CD1d-restricted iNKT cells exhibit inhibitory effects on the pathogenesis of NK1.1⁺CD8⁺ T cell-mediated colitis. (A) Purified NK1.1⁺ cell-depleted CD8⁺ T cells from the MLN of CD1d KO mice were cultured with rIL15 for 5 or 10 days. The percentage of the NK1.1⁺ population among all CD8⁺ T cells was evaluated by flow cytometry at the indicated time points. (B) Purified NK1.1⁻CD8⁺ T cells from the MLN of CD1d KO and Yeti/CD1d KO mice were cultured with rIL15 for 5 or 10 days. The percentage of the NK1.1⁺ population among total CD8⁺ T cells was evaluated by flow cytometry at the indicated time points. (C) The expression of NKG2D, perforin, and FasL among unstimulated NK1.1⁻CD8⁺ T cells or IL15-stimulated NK1.1⁺CD8⁺ T cells were assessed by flow cytometry on day 10 after cytokine stimulation. (D) Cytotoxicity of either unstimulated NK1.1⁻CD8⁺ T cells or IL15-stimulated NK1.1⁺CD8⁺ T cells from the CD1d KO MLN was evaluated using 7-AAD/CFSE assay. (E,F) Either NK1.1⁻CD8⁺ T cells (1 × 10⁶) or IL15-stimulated NK1.1⁺CD8⁺ T cells (1 × 10⁶) from the CD1d KO MLN were i.v. transferred to CD1d KO mice. (E) Daily body weight changes and DAI score of each group were evaluated 10 days after 1.5% DSS treatment. (F) Intracellular IFNγ and IL17 production in LP CD4⁺ T cells from these mice were determined by flow cytometry on day 10. The mean values ± SD (n = 3 in D; n = 4 in A–C; n = 5 in E and F; per group in the experiment; Student's t-test; ^*P < 0.05, ^**P < 0.01, ^***P < 0.001) are shown.
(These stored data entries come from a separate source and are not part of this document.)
(** X10. [--export svis] passes the validation and then exports nothing:
    the request is resolved, checked against the limits, rendered and
    recorded exactly as the same request without [--export]. The same
    holds for an empty [--export]. *)
Theorem export_svis_renders_like_no_export :
  forall (guild author : Z) (args : RenderArgs) (clock : Clock) (d : Db),
    export args = Some "svis" \/ export args = Some "" ->
    render guild author args clock d
    = render guild author (with_export None args) clock d.
Proof.
  intros guild author args clock d X. unfold render.
  change (resolve_window (with_export None args) clock guild d)
    with (resolve_window args clock guild d).
  cbn [export with_export users groups duration fps size].
  destruct X as [-> | ->]; reflexivity.
Qed.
Two-way ANOVA (genotype × treatment) showed an interaction between these two factors (^#P < 0.05).

Figure 6

iNKT cells prevent the reduction in the Treg population induced by NK1.1⁺CD8⁺ T cells. (A,B) The spleen, MLN, and LP were obtained from WT, Yeti, CD1d KO, and Yeti/CD1d KO mice at 10 days after 1.5% DSS treatment. The percentage of Foxp3⁺CD25⁺ cells among CD4⁺ T cells from the spleen, MLN, and LP of each group was evaluated by flow cytometry on day 10. Data are representative of three independent experiments with similar results. The mean values ± SD (n = 5 per group in the experiment; Student's t-test; ^*P < 0.05, ^**P < 0.01) are shown. Two-way ANOVA (Yeti × iNKT) showed an interaction between these two factors (^###P < 0.001). (C) The expression of IFNγ among unstimulated NK1.1⁻CD8⁺ T cells or IL15-stimulated NK1.1⁺CD8⁺ T cells were assessed by flow cytometry on day 10 after cytokine stimulation. (D) Naive CD4⁺CD62L⁺ T cells were co-cultured in Treg-polarizing conditions for 5 days with either unstimulated NK1.1⁻CD8⁺ T cells (1 × 10⁴ cells) or IL15-stimulated NK1.1⁺CD8⁺ T cells (1 × 10⁴ cells) from the CD1d KO MLN. Neutralizing mAb specific to IFNγ was added during the culture. The frequency of Foxp3⁺CD25⁺ cells among CD4⁺ T cells was evaluated by flow cytometry on day 5. Two-way ANOVA (treatment × cell type) showed an interaction between these two factors (^###P < 0.001). (E) Either NK1.1⁻CD8⁺ T cells (1 × 10⁶) or IL15-stimulated NK1.1⁺CD8⁺ T cells (1 × 10⁶) from the CD1d KO MLN were i.v. transferred to CD1d KO mice. The frequencies of Foxp3⁺CD25⁺ cells in LP CD4⁺ T cells from these mice were determined by flow cytometry on day 10. The mean values ± SD (n = 4 in C and D; n = 5 in E; per group in the experiment; Student's t-test; ^*P < 0.05, ^**P < 0.01, ^***P < 0.001) are shown. Two-way ANOVA (genotype × treatment) showed an interaction between these two factors (^#P < 0.05).